As Afghan schools reopen on Sunday, the Post report said, “the United States is back in the business of providing school books. But now it is wrestling with the unintended consequences of its successful strategy of stirring Islamic fervour to fight communism. What seemed like a good idea in the context of the Cold War is being criticized by humanitarian workers as a crude tool that steeped a generation in violence.”

This US strategy was of course not confined to the writing of textbooks, observers here point out, but was practised on a wider political level by funding and encouraging extremist and right-wing Islamic organizations throughout the world. It was a deliberate strategy worked out by America’s cold warriors.
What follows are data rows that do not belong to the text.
(* ===== verification/Semantics.v ===== *)
(** * Symbols and imports of the semantic analysis
    ([crates/zryna-semantics/src/control_flow_v1.rs])

    The error buffer of the analysis, then the signatures of the modules and the
    resolution of imports.  Every state the analysis threads holds the error buffer. *)
From stdpp Require Import base numbers list strings pretty gmap.
From S2P Require Import Prelude Source Diagnostics Abi CfgAlgorithms ControlFlow Syntax.

(** ** The error buffer *)

Definition MAX_SEMANTIC_DIAGNOSTICS : N := 256.

Record SErrors := mkSErrors { se_diagnostics : list Diagnostic; se_exhausted : bool }.
Definition no_semantic_errors : SErrors := mkSErrors [] false.
Definition se_is_empty (e : SErrors) : bool := match se_diagnostics e with [] => true | _ => false end.
(** [Errors::contains] *)
Definition se_contains (code : string) (e : SErrors) : bool :=
  existsb (fun d => bool_decide (d_code d = code)) (se_diagnostics e).

(** [Errors::push] *)
Definition se_push (d : Diagnostic) (e : SErrors) : SErrors :=
  if se_exhausted e then e
  else if (len (se_diagnostics e) <? MAX_SEMANTIC_DIAGNOSTICS - 1)%N then
    mkSErrors (se_diagnostics e ++ [d]) false
  else
    mkSErrors (se_diagnostics e ++
      [diag_error "ZRYNA-M2201" None
         ("M2 semantic analysis reached its diagnostic limit of " +:+ pretty MAX_SEMANTIC_DIAGNOSTICS)
         "fix the retained diagnostics before compiling again"]) true.
(** [Errors::limit] and [Errors::limit_at] *)
Definition se_limit (d : Diagnostic) (e : SErrors) : SErrors :=
  if se_exhausted e then e else mkSErrors (se_diagnostics e ++ [d]) true.

(** A state with an error buffer *)
Class HasErrors (S : Type) := {
  errors_of : S -> SErrors;
  map_errors : (SErrors -> SErrors) -> S -> S;
  errors_of_map f s : errors_of (map_errors f s) = f (errors_of s) }.
#[export] Instance SErrors_errors : HasErrors SErrors :=
  {| errors_of := id; map_errors f s := f s; errors_of_map f s := eq_refl |}.

Section reports.
Context {S : Type} `{HasErrors S} {R : Type}.

(** [Errors::at], [Errors::path] and [Errors::global] *)
Definition report_at (code : string) (span : Span) (message guidance : string) : SM S R unit :=
  smodify (map_errors (se_push (diag_error_at code span message guidance))).
Definition report_path (code path message guidance : string) : SM S R unit :=
  smodify (map_errors (se_push (diag_error code (Some path) message guidance))).
Definition report_global (code message guidance : string) : SM S R unit :=
  smodify (map_errors (se_push (diag_error code None message guidance))).
Definition report_limit (code message guidance : string) : SM S R unit :=
  smodify (map_errors (se_limit (diag_error code None message guidance))).
Definition report_limit_at (code : string) (span : Span) (message guidance : string) : SM S R unit :=
  smodify (map_errors (se_limit (diag_error_at code span message guidance))).
(** [Errors::is_exhausted] *)
Definition exhausted : SM S R bool := sgets (fun s => se_exhausted (errors_of s)).
(** [if errors.is_exhausted() { return r }] *)
Definition check (r : R) : SM S R unit := fun s =>
  if se_exhausted (errors_of s) then (s, Leave r) else (s, Next tt).
End reports.

(** ** Deterministic order of the diagnostics *)

(** [compare_diagnostics]: the location, then the code and the texts *)
Definition location_key (sources : SourceMap) (d : Diagnostic) : option (string * N * N) :=
  match diag_primary_span d with
  | Some span =>
      source ← sm_source sources (span_file span); Some (sf_path source, span_start span, span_end span)
  | None => path ← diag_path d; Some (path, 0%N, 0%N)
  end.
Definition compare_locations (left right : string * N * N) (left_code right_code : string) : comparison :=
  let '(path, start, end_) := left in
  let '(path', start', end_') := right in
  then_with (str_cmp path path')
    (then_with (start ?= start')%N (then_with (str_cmp left_code right_code) (end_ ?= end_')%N)).
Definition compare_texts (left right : Diagnostic) : comparison :=
  then_with (str_cmp (d_message left) (d_message right)) (str_cmp (d_guidance left) (d_guidance right)).
Definition compare_diagnostics (sources : SourceMap) (left right : Diagnostic) : comparison :=
  match location_key sources left, location_key sources right with
  | Some l, Some r => then_with (compare_locations l r (d_code left) (d_code right)) (compare_texts left right)
  | Some _, None => Lt
  | None, Some _ => Gt
  | None, None => then_with (str_cmp (d_code left) (d_code right)) (compare_texts left right)
  end.
(** [Errors::finish] *)
Definition se_finish (sources : SourceMap) (e : SErrors) : list Diagnostic :=
  sort_by (fun left right => match compare_diagnostics sources left right with Gt => false | _ => true end)
    (se_diagnostics e).

(** * Names and types of a project
    ([crates/zryna-semantics/src/control_flow_v1.rs])

    The symbol tables of the modules, the resolution of imports, and the checks
    of the module graph, of the entry exports and of the call graph. *)

(** ** Symbols *)

Record Signature := mkSignature { sg_parameters : list (option Ty); sg_result : option Ty }.
Record FunctionSymbol := mkFunctionSymbol {
  fy_id : FunctionId;
  fy_name : string;
  fy_name_span : Span;
  fy_declaration_span : Span;
  fy_exported : bool;
  fy_signature : Signature }.
Record ImportEdge := mkImportEdge { ie_target : nat; ie_span : Span }.
Record ModuleSymbols := mkModuleSymbols {
  ms_functions : list FunctionSymbol;
  ms_local_functions : gmap string nat;
  ms_callables : gmap string FunctionId;
  ms_imports : list ImportEdge }.
Definition no_symbols : ModuleSymbols := mkModuleSymbols [] ∅ ∅ [].
Record CallEdge := mkCallEdge { ce_caller : nat; ce_callee : nat; ce_span : Span }.

(** [u32::try_from(index).unwrap_or(u32::MAX)] *)
Definition index_u32 (index : nat) : N := default u32_max (try_u32 (N.of_nat index)).

(** ** Types *)

Definition lower_type {S R} `{HasErrors S} (syntax : TypeSyntax) (position : string) : SM S R (option Ty) :=
  match ts_kind syntax with
  | TyMissing =>
      report_at "ZRYNA-M2002" (ts_span syntax) (position +:+ " type annotation is required")
        "write an explicit i32 or bool annotation";;
      mret None
  | TyNamed name =>
      if bool_decide (name = "i32") then mret (Some I32)
      else if bool_decide (name = "bool") then mret (Some Bool)
      else
        report_at "ZRYNA-M2002" (ts_span syntax)
          (position +:+ " type '" +:+ name +:+ "' is not supported by ControlFlowV1")
          "use only the exact i32 or bool scalar type";;
        mret None
  end.

(** ** [collect_signatures] *)

Section collect.
(** The modules collected before the current one: the value of the function
    when the error buffer is exhausted *)
Variable stop : list ModuleSymbols.
Notation SC := (SM SErrors (list ModuleSymbols)).

Fixpoint collect_parameters (parameters : list ParameterSyntax) (names : gset string)
    (types : list (option Ty)) : SC (list (option Ty)) :=
  match parameters with
  | [] => mret types
  | parameter :: parameters =>
      check stop;;
      ty ← lower_type (ps_type parameter) "parameter";
      check stop;;
      let name := is_text (ps_name parameter) in
      swhen (bool_decide (name ∈ names))
        (report_at "ZRYNA-M2003" (is_span (ps_name parameter))
           ("parameter '" +:+ name +:+ "' is declared more than once")
           "give every parameter one exact unique name within its function");;
      collect_parameters parameters ({[name]} ∪ names) (types ++ [ty])
  end.

Definition collect_function (module_index declaration : nat) (function : FunctionSyntax)
    (module : ModuleSymbols) : SC ModuleSymbols :=
  check stop;;
  parameters ← collect_parameters (fs_parameters function) ∅ [];
  check stop;;
  result ← lower_type (fs_result_type function) "result";
  check stop;;
  let name := is_text (fs_name function) in
  let symbol := mkFunctionSymbol (mkFunctionId (index_u32 module_index) (index_u32 declaration)) name
    (is_span (fs_name function)) (fs_span function) (bool_decide (is_Some (fs_export_span function)))
    (mkSignature parameters result) in
  let local_functions := <[name := declaration]> (ms_local_functions module) in
  callables ←
    match ms_local_functions module !! name with
    | Some _ =>
        report_at "ZRYNA-M2001" (fy_name_span symbol)
          ("function '" +:+ name +:+ "' is declared more than once in this module")
          "give every top-level function one exact unique module name";;
        mret (ms_callables module)
    | None => mret (<[name := fy_id symbol]> (ms_callables module))
    end;
  check stop;;
  mret (mkModuleSymbols (ms_functions module ++ [symbol]) local_functions callables (ms_imports module)).

Fixpoint collect_functions (module_index declaration : nat) (functions : list FunctionSyntax)
    (module : ModuleSymbols) : SC ModuleSymbols :=
  match functions with
  | [] => mret module
  | function :: functions =>
      module ← collect_function module_index declaration function module;
      collect_functions module_index (S declaration) functions module
  end.
End collect.

Fixpoint collect_modules (module_index : nat) (files : list SourceUnit) (modules : list ModuleSymbols)
    : SM SErrors (list ModuleSymbols) (list ModuleSymbols) :=
  match files with
  | [] => mret modules
  | file :: files =>
      module ← collect_functions modules module_index 0 (su_functions file) no_symbols;
      collect_modules (S module_index) files (modules ++ [module])
  end.

Definition sem_collect_signatures (snapshot : ProjectSyntaxSnapshot) {R} : SM SErrors R (list ModuleSymbols) :=
  invoke (collect_modules 0 (sn_files snapshot) []).

(** ** [resolve_imports] *)

Record RState := mkRState { rs_errors : SErrors; rs_modules : list ModuleSymbols }.
#[export] Instance RState_errors : HasErrors RState :=
  {| errors_of := rs_errors; map_errors f s := mkRState (f (rs_errors s)) (rs_modules s);
     errors_of_map f s := eq_refl |}.
Definition update_module (index : nat) (f : ModuleSymbols -> ModuleSymbols) {R} : SM RState R unit := fun s =>
  match rs_modules s !! index with
  | Some _ => (mkRState (rs_errors s) (alter f index (rs_modules s)), Next tt)
  | None => (s, Crash)
  end.
Definition add_import (edge : ImportEdge) (m : ModuleSymbols) : ModuleSymbols :=
  mkModuleSymbols (ms_functions m) (ms_local_functions m) (ms_callables m) (ms_imports m ++ [edge]).
Definition add_callable (name : string) (id : FunctionId) (m : ModuleSymbols) : ModuleSymbols :=
  mkModuleSymbols (ms_functions m) (ms_local_functions m) (<[name := id]> (ms_callables m)) (ms_imports m).

(** The exported function [name] of a module *)
Definition exported_function (module : ModuleSymbols) (name : string) : option FunctionSymbol :=
  index ← ms_local_functions module !! name;
  target ← ms_functions module !! index;
  if fy_exported target then Some target else None.

Fixpoint resolve_bindings (module_index target_module : nat) (target_path : string)
    (bindings : list ImportBindingSyntax) : SM RState unit unit :=
  match bindings with
  | [] => mret tt
  | binding :: bindings =>
      check tt;;
      modules ← sgets rs_modules;
      module ← sexpect (modules !! target_module);
      match exported_function module (is_text (ib_imported binding)) with
      | None =>
          report_at "ZRYNA-M2010" (is_span (ib_imported binding))
            ("module '" +:+ target_path +:+ "' does not export function '" +:+ is_text (ib_imported binding) +:+ "'")
            "import one explicitly exported function from the resolved module"
      | Some target =>
          let local := is_text (ib_local binding) in
          importer ← sexpect (modules !! module_index);
          update_module module_index (add_callable local (fy_id target));;
          swhen (bool_decide (is_Some (ms_callables importer !! local)))
            (report_at "ZRYNA-M2011" (is_span (ib_local binding))
               ("callable name '" +:+ local +:+ "' collides in this module")
               "use an exact unique import alias that does not match another import or function")
      end;;
      resolve_bindings module_index target_module target_path bindings
  end.

Definition resolve_import (paths : gmap string nat) (module_index : nat) (file : SourceUnit)
    (import : ImportSyntax) : SM RState unit unit :=
  check tt;;
  match resolve_explicit_zry_import (su_path file) (sp_text (im_specifier import)) with
  | Err _ =>
      report_at "ZRYNA-M2010" (sp_token_span (im_specifier import))
        "module import does not resolve under the explicit portable .zry grammar"
        "use one explicit relative lowercase .zry path inside the workspace"
  | Ok target_path =>
      match paths !! target_path with
      | None =>
          report_at "ZRYNA-M2010" (sp_token_span (im_specifier import))
            ("module '" +:+ target_path +:+ "' is absent from the authenticated source closure")
            "compile the complete driver-authenticated module closure"
      | Some target_module =>
          update_module module_index
            (add_import (mkImportEdge target_module (sp_token_span (im_specifier import))));;
          resolve_bindings module_index target_module target_path (im_bindings import)
      end
  end.

Fixpoint resolve_file (paths : gmap string nat) (module_index : nat) (file : SourceUnit)
    (imports : list ImportSyntax) : SM RState unit unit :=
  match imports with
  | [] => mret tt
  | import :: imports =>
      resolve_import paths module_index file import;; resolve_file paths module_index file imports
  end.

Fixpoint resolve_files (paths : gmap string nat) (module_index : nat) (files : list SourceUnit)
    : SM RState unit unit :=
  match files with
  | [] => mret tt
  | file :: files =>
      resolve_file paths module_index file (su_imports file);; resolve_files paths (S module_index) files
  end.

Definition resolve_imports (snapshot : ProjectSyntaxSnapshot) (paths : gmap string nat) : SM RState unit unit :=
  invoke (resolve_files paths 0 (sn_files snapshot)).

(** The index of every path; a later file wins *)
Definition path_table (files : list SourceUnit) : gmap string nat :=
  foldl (fun m '(index, file) => <[su_path file := index]> m) ∅ (enumerate files).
According to the Post, a “scrubbing” operation was launched last month in Pakistan to purge all references to rifles and killing from the textbooks. But many of the four million books now being sent into Afghanistan still feature Quranic verses and Islamic tenets. About 18 of the 200 titles the US is republishing are primarily Islamic instructional books, described as civics courses.

The books were published in the early 1980s under an AID grant to the University of Nebraska-Omaha and its Centre for Afghan Studies. The agency reportedly spent US$51 million on the university education programmes in Afghanistan during the fight against Soviet occupation.